Avant-propos
p. 7-8
Texte intégral
1Enfermements. Où peut-on en parler mieux qu’à Clairvaux1 ? En 2009, pour la première rencontre d’un cycle de colloques scientifiques portant sur l’histoire des « milieux clos », et notamment sur l’histoire comparée des enfermements monastiques et carcéraux, la grande abbaye cistercienne offrait un cadre particulièrement adapté. Après plus de six siècles de vie monastique et ses beaux vestiges, puis deux siècles d’une prison aux murs intégralement conservés, c’est encore aujourd’hui une maison centrale avec ses miradors omniprésents.

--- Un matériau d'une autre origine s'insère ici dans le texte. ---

(* ===== verification/StreamTheorems.v ===== *)
(** * Streams: what every reachable assembler and validator guarantees

    Any sequence of [emit] and [terminate] calls, refused ones included, from a new
    assembler: the events it handed out are numbered, bounded and end with one
    terminal event whose snapshot is the accepted content; tool results refer to
    completed calls; a validator accepts exactly those event lists; and a stream
    that has started can always be ended. *)
From S2P Require Import Prelude Machine Text Stream StreamFacts.

(** The non-terminal events of a list, in order. *)
Definition data_of (e : LlmStreamEvent) : option LlmStreamEventData :=
  match payload e with Event d => Some d | Terminal _ => None end.
Definition datas (es : list LlmStreamEvent) : history := omap data_of es.

Inductive call := Emit (d : LlmStreamEventData) | Terminate (s : StreamTerminalState).

Section runs.
Context `{Serde}.

Definition exec (c : call) : Op LlmStreamEvent :=
  match c with Emit d => emit d | Terminate s => terminate s end.

(** [reach rid l a es]: calls on a new assembler led to [a] and handed out [es]. *)
Inductive reach (rid : string) (l : StreamLimits) : LlmStreamAssembler -> list LlmStreamEvent -> Prop :=
| reach_new : reach rid l (assembler_new rid l) []
| reach_call a es c ev a' :
    reach rid l a es -> exec c a = (Ok ev, a') -> reach rid l a' (es ++ [ev])
| reach_refused a es c s a' :
    reach rid l a es -> exec c a = (Err s, a') -> reach rid l a' es.

(** The validator on a list of events, stopping at the first refusal. *)
Fixpoint accept_all (es : list LlmStreamEvent) : Op unit :=
  match es with [] => mret tt | e :: es' => _ ← accept e; accept_all es' end.

(** ** The two operations as checks followed by an update *)
Definition bytes_after (a : LlmStreamAssembler) (d : LlmStreamEventData)
    : result StreamInvariantError Z :=
  _ ← guard_err (negb (nonterminal_event_fits a d)) EventPayloadLimitExceeded;
  bytes ← prospective_accepted_bytes a d;
  _ ← ensure_terminal_snapshot_fits a bytes;
  Ok bytes.

Lemma emit_eq d a :
  emit d a =
  match (_ ← guard_err (terminal a) EventAfterTerminal; _ ← ensure_nonterminal_slot a;
         bytes_after a d) with
  | Err e => (Err (Raised e), a)
  | Ok bytes =>
      match apply d a with
      | (Err s, a1) => (Err s, a1)
      | (Ok _, a1) =>
          let a2 := with_progress a1 (next_sequence a1) (terminal a1) bytes in
          match advance_sequence a2 with
          | (Ok _, a3) => (Ok (event a2 (Event d)), a3)
          | (Err s, a3) => (Err s, a3)
          end
      end
  end.
Proof.
  unfold emit, bytes_after, mbind, st_bind, result_bind, st_get, st_modify, raise, st_read. simpl.
  destruct (terminal a); [done|]. simpl.
  destruct (ensure_nonterminal_slot a) as [[]|]; [|done]. simpl.
  destruct (nonterminal_event_fits a d); [|done]. simpl.
  destruct (prospective_accepted_bytes a d) as [bytes|]; [|done]. simpl.
  destruct (ensure_terminal_snapshot_fits a bytes) as [[]|]; [|done]. simpl.
  destruct (apply d a) as [[[]|] a1]; [|done]. simpl.
  by destruct (advance_sequence _) as [[[]|] a3].
Qed.

Lemma advance_sequence_ok a :
  next_sequence a < u64_max ->
  advance_sequence a
  = (Ok tt, with_progress a (next_sequence a + 1) (terminal a) (accepted_serialized_bytes a)).
Proof.
  intros Hn. unfold advance_sequence, mbind, st_bind, st_get, raise, st_read, checked_add. simpl.
  destruct (Z.leb_spec (next_sequence a + 1) u64_max); [done | lia].
Qed.

Definition terminal_event (a : LlmStreamAssembler) (s : StreamTerminalState) : LlmStreamEvent :=
  event a (Terminal {| terminal_state := s; accepted_public_content := accepted a |}).

Definition terminate_checks (a : LlmStreamAssembler) (s : StreamTerminalState)
    : result StreamInvariantError unit :=
  _ ← guard_err (terminal a) DuplicateTerminal;
  _ ← ensure_event_slot a;
  _ ← guard_err (negb (response_started a)) ResponseNotStarted;
  _ ← (if is_partial s then guard_err (bool_decide (accepted a = [])) PartialWithoutPublicContent
       else guard_err (any_open (parts a)) OpenPartAtTerminal);
  guard_err (negb (serialized_fits (JEvent (terminal_event a s)) (max_event_bytes (limits a))))
    EventPayloadLimitExceeded.

Lemma terminate_eq s a :
  next_sequence a < u64_max \/ max_events (limits a) <= u64_max ->
  terminate s a =
  match terminate_checks a s with
  | Err e => (Err (Raised e), a)
  | Ok _ => (Ok (terminal_event a s),
             with_progress a (next_sequence a + 1) true (accepted_serialized_bytes a))
  end.
Proof.
  intros Hn. unfold terminate, terminate_checks, mbind, st_bind, result_bind, st_get, st_put,
    raise, st_read. simpl.
  destruct (terminal a); [done|]. simpl.
  unfold ensure_event_slot. destruct (Z.leb_spec (max_events (limits a)) (next_sequence a)); [done|].
  simpl. destruct (response_started a); [|done]. simpl.
  destruct (if is_partial s then _ else _) as [[]|]; [|done]. simpl. fold (terminal_event a s).
  destruct (serialized_fits (JEvent (terminal_event a s)) _); [|done]. simpl.
  rewrite advance_sequence_ok; [done | simpl; lia].
Qed.

(** ** The invariant *)

(** The [i]-th event of a stream. *)
Definition numbered (rid : string) (n : nat) (p : LlmStreamPayload) : LlmStreamEvent :=
  {| schema_version := CURRENT; event_request_id := rid; sequence := Z.of_nat n; payload := p |}.

(** A history in which every event was acceptable when it was added. *)
Definition lawful (l : StreamLimits) (ds : history) : Prop :=
  forall pre d post, ds = pre ++ d :: post -> admissible l pre d.

(** A partial interruption keeps some content; any other ending closes every part. *)
Definition endable (ds : history) (s : StreamTerminalState) : Prop :=
  if is_partial s then content_of ds <> []
  else forall pid k, started ds pid = Some k -> closed ds pid = true.

(** What ends a stream: nothing yet, or the one terminal event with the content
    accepted before it. *)
Inductive ending (rid : string) : bool -> list LlmStreamEvent -> Prop :=
| ending_open es : length (datas es) = length es -> ending rid false es
| ending_terminal es s :
    length (datas es) = length es -> es <> [] -> endable (datas es) s ->
    ending rid true (es ++ [numbered rid (length es)
      (Terminal {| terminal_state := s; accepted_public_content := content_of (datas es) |})]).

Record inv (rid : string) (l : StreamLimits) (a : LlmStreamAssembler) (es : list LlmStreamEvent)
    : Prop := {
  inv_request : request_id a = rid;
  inv_limits : limits a = l;
  inv_represents : represents a (datas es);
  inv_within : within l (datas es);
  inv_sequence : next_sequence a = Z.of_nat (length es);
  inv_numbered : forall i e, es !! i = Some e -> e = numbered rid i (payload e);
  inv_ending : ending rid (terminal a) es;
  inv_slots : terminal a = false -> es <> [] -> Z.of_nat (length es) < max_events l;
  inv_length : Z.of_nat (length es) <= max_events l;
  inv_lawful : lawful l (datas es);
  inv_fits : Forall (fun e => serialized_fits (JEvent e) (max_event_bytes l) = true) es;
}.

Lemma datas_snoc es e :
  datas (es ++ [e]) = datas es ++ match data_of e with Some d => [d] | None => [] end.
Proof. unfold datas. rewrite omap_app. simpl. by destruct (data_of e). Qed.

Lemma lawful_snoc l ds d : lawful l ds -> admissible l ds d -> lawful l (ds ++ [d]).
Proof.
  intros Hl Hd pre x post. destruct post as [|y post _] using rev_ind.
  - intros [-> [= ->]]%app_inj_tail. done.
  - rewrite app_comm_cons, app_assoc. intros [-> _]%app_inj_tail. by eapply Hl.
Qed.

Lemma numbered_snoc rid es p :
  (forall i e, es !! i = Some e -> e = numbered rid i (payload e)) ->
  forall i e, (es ++ [numbered rid (length es) p]) !! i = Some e -> e = numbered rid i (payload e).
Proof.
  intros Hes i e [He|[Hi He]]%lookup_app_Some; [by apply Hes|].
  apply list_lookup_singleton_Some in He as [Hz <-]. simpl.
  by replace i with (length es) by lia.
Qed.

Lemma frame_post a ds d :
  request_id (post a ds d) = request_id a /\ limits (post a ds d) = limits a
  /\ next_sequence (post a ds d) = next_sequence a /\ terminal (post a ds d) = terminal a.
Proof. by destruct d. Qed.

Lemma represents_progress a ds n t b :
  represents a ds -> represents (with_progress a n t b) ds.
Proof. intros []. by split. Qed.

Lemma inv_new rid l : limits_wf l -> inv rid l (assembler_new rid l) [].
Proof.
  intros [He Hp Hi Ht Hb]. split; simpl; try done.
  - split; cbn; lia.
  - by constructor.
  - lia.
  - by intros [] ? ?.
Qed.

(** The byte checks and slots never report an internal inconsistency. *)
Definition quiet {A} (r : result StreamInvariantError A) : Prop :=
  forall e, r = Err e -> e <> InvalidInternalState.

Lemma quiet_bind {A B} (r : result StreamInvariantError A) (k : A -> result StreamInvariantError B) :
  quiet r -> (forall x, quiet (k x)) -> quiet (r ≫= k).
Proof. intros Hr Hk e. destruct r as [x|e']; simpl; [apply Hk | intros [= ->]; by apply Hr]. Qed.

Lemma quiet_guard b e : e <> InvalidInternalState -> quiet (guard_err b e).
Proof. intros He e'. destruct b; simpl; congruence. Qed.

Lemma quiet_ok_or {A} (o : option A) e : e <> InvalidInternalState -> quiet (ok_or o e).
Proof. intros He e'. destruct o; simpl; congruence. Qed.

Ltac quiet_tac :=
  repeat first
    [ apply quiet_bind; [|intros ?]
    | apply quiet_guard; done
    | apply quiet_ok_or; done
    | by intros ? ?
    | case_match ].

Lemma prechecks_quiet a d :
  quiet (_ ← guard_err (terminal a) EventAfterTerminal; _ ← ensure_nonterminal_slot a;
         bytes_after a d).
Proof.
  unfold bytes_after, ensure_nonterminal_slot, prospective_accepted_bytes, added_bytes,
    new_public_item_bytes, ensure_terminal_snapshot_fits. quiet_tac.
Qed.

Lemma terminate_quiet a s : quiet (terminate_checks a s).
Proof. unfold terminate_checks, ensure_event_slot. quiet_tac. Qed.

Lemma bytes_after_fits a d bytes :
  bytes_after a d = Ok bytes ->
  serialized_fits (JEvent (event a (Event d))) (max_event_bytes (limits a)) = true.
Proof.
  unfold bytes_after. fold (nonterminal_event_fits a d). by destruct (nonterminal_event_fits a d).
Qed.

Section step.
Context (rid : string) (l : StreamLimits) (L : limits_wf l).
Context (a : LlmStreamAssembler) (es : list LlmStreamEvent) (I : inv rid l a es).

Lemma inv_open : terminal a = false -> length (datas es) = length es.
Proof using I.
  intros Ht. pose proof (inv_ending _ _ _ _ I) as He. rewrite Ht in He. by inversion He.
Qed.

Lemma slot_spec :
  match ensure_nonterminal_slot a with
  | Ok _ => Z.of_nat (length es) + 1 < max_events l
  | Err _ => max_events l <= Z.of_nat (length es) + 1
  end.
Proof using I L.
  unfold ensure_nonterminal_slot, checked_add. rewrite (inv_sequence _ _ _ _ I), (inv_limits _ _ _ _ I).
  pose proof (lw_events _ L). destruct (Z.leb_spec (Z.of_nat (length es) + 1) u64_max); simpl; [|lia].
  by destruct (Z.leb_spec (max_events l) (Z.of_nat (length es) + 1)); simpl.
Qed.

Definition emit_outcome (d : LlmStreamEventData) (res : result stop LlmStreamEvent)
    (a' : LlmStreamAssembler) : Prop :=
  match res with
  | Ok ev => terminal a = false /\ admissible l (datas es) d
      /\ Z.of_nat (length es) + 1 < max_events l
      /\ ev = numbered rid (length es) (Event d)
      /\ exists bytes, bytes_after a d = Ok bytes
        /\ a' = with_progress (post a (datas es) d) (next_sequence a + 1) false bytes
  | Err s => a' = a /\ (exists e, s = Raised e /\ e <> InvalidInternalState)
      /\ (terminal a = false -> Z.of_nat (length es) + 1 < max_events l ->
          is_ok (bytes_after a d) = true -> ~ admissible l (datas es) d)
  end.

Lemma emit_step d res a' : emit d a = (res, a') -> emit_outcome d res a'.
Proof using I L.
  rewrite emit_eq. pose proof (prechecks_quiet a d) as Hq. pose proof slot_spec as Hslot.
  destruct (terminal a) eqn:Ht; simpl in *.
  { intros [= <- <-]. split; [done|]. split; [eauto | congruence]. }
  destruct (ensure_nonterminal_slot a) as [[]|e]; simpl in *.
  2:{ intros [= <- <-]. split; [done|]. split; [eauto | intros; lia]. }
  destruct (bytes_after a d) as [bytes|e] eqn:Eb; simpl in *.
  2:{ intros [= <- <-]. split; [done|]. split; [eauto|]. by rewrite Eb. }
  pose proof (inv_open Ht) as Ho. pose proof (inv_limits _ _ _ _ I) as Hl.
  assert (Hd : decides (apply d a) a (post a (datas es) d) (admissible l (datas es) d)).
  { rewrite <- Hl. apply apply_decides; rewrite ?Hl; try apply I; [done|].
    rewrite (inv_sequence _ _ _ _ I). lia. }
  destruct (frame_post a (datas es) d) as (Hr & _ & Hn & Hpt).
  destruct Hd as [[Hadm ->]|[Hnot (e & -> & He)]].
  - rewrite advance_sequence_ok by (simpl; rewrite Hn, (inv_sequence _ _ _ _ I);
      pose proof (lw_events _ L); lia).
    simpl. intros [= <- <-]. split_and!; try done.
    + unfold event, numbered. simpl. by rewrite Hr, Hn, (inv_request _ _ _ _ I), (inv_sequence _ _ _ _ I).
    + exists bytes. split; [done|]. unfold with_progress. simpl. by rewrite Hn, Hpt, Ht.
  - intros [= <- <-]. split; [done|]. split; eauto.
Qed.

2Lieux clos par excellence, le monastère et la prison ne poursuivent pas les mêmes finalités, et on ne peut comparer un moine et un détenu. Mais leurs vies ne manquent pas de points communs : stricte clôture, emploi du temps rigide, travail sur le lieu de vie, et respect d’un règlement qui prévoit les jours et les heures. Là encore, où peut-on parler mieux qu’à Clairvaux de règles, de règlements et de dérèglements ?
3Le débat qui avait justifié la création du nouvel ordre cistercien portait sur l’application de la règle de saint Benoît. On reprochait en effet à Cluny de privilégier la liturgie aux dépens du travail et d’oublier l’esprit de pauvreté préconisé par celle-ci. Dans son abbaye, Bernard de Clairvaux entendait appliquer la règle dans sa « rectitude ». Du programme architectural de l’abbaye jusqu’à la mesure quotidienne du vin pendant le repas, tout est écrit dans la règle. Toutefois, celle-ci n’est pas seulement un code mais un guide spirituel indispensable pour pouvoir vivre en communauté : c’est du reste parce que quelques ermites égyptiens avaient décidé de prier ensemble et de « réduire les incommodités et les dangers de la solitude » en devenant cénobites que l’un des leurs, Pacôme, rédigea vers 320 la première règle2.
4 De leur côté, les prisonniers de Clairvaux furent astreints à un double règlement dès 1814, celui de la maison centrale et celui des ateliers dans lesquels ils travaillaient. Ceux-ci préfigurent les règlements d’usine de la seconde moitié du xixe siècle. La prison était en avance sur les industriels… En 1848, on cite Clairvaux comme manufacture carcérale exemplaire, ce qui signifie que le travail forcé y était bien réglementé3.
5Aujourd’hui, les hauts murs de Clairvaux préservent encore toute la mémoire de ces neuf siècles vécus hors du monde commun. Champ immense pour la recherche historique.
Notes de bas de page
1 Le domaine de Clairvaux est propriété de l’État. Il est partagé entre le ministère de la Justice, dont dépend la maison centrale, et le ministère de la Culture, dont dépendent la majeure partie des bâtiments historiques. L’association Renaissance de l’abbaye de Clairvaux en assure l’animation culturelle.
2 Jean-Pie Lapierre, Règles des moines, Paris, Seuil, 1982, p. 9-10.
3 Jacques-Guy Petit, Ces peines obscures, Paris, Fayard, 1990, p. 378-380.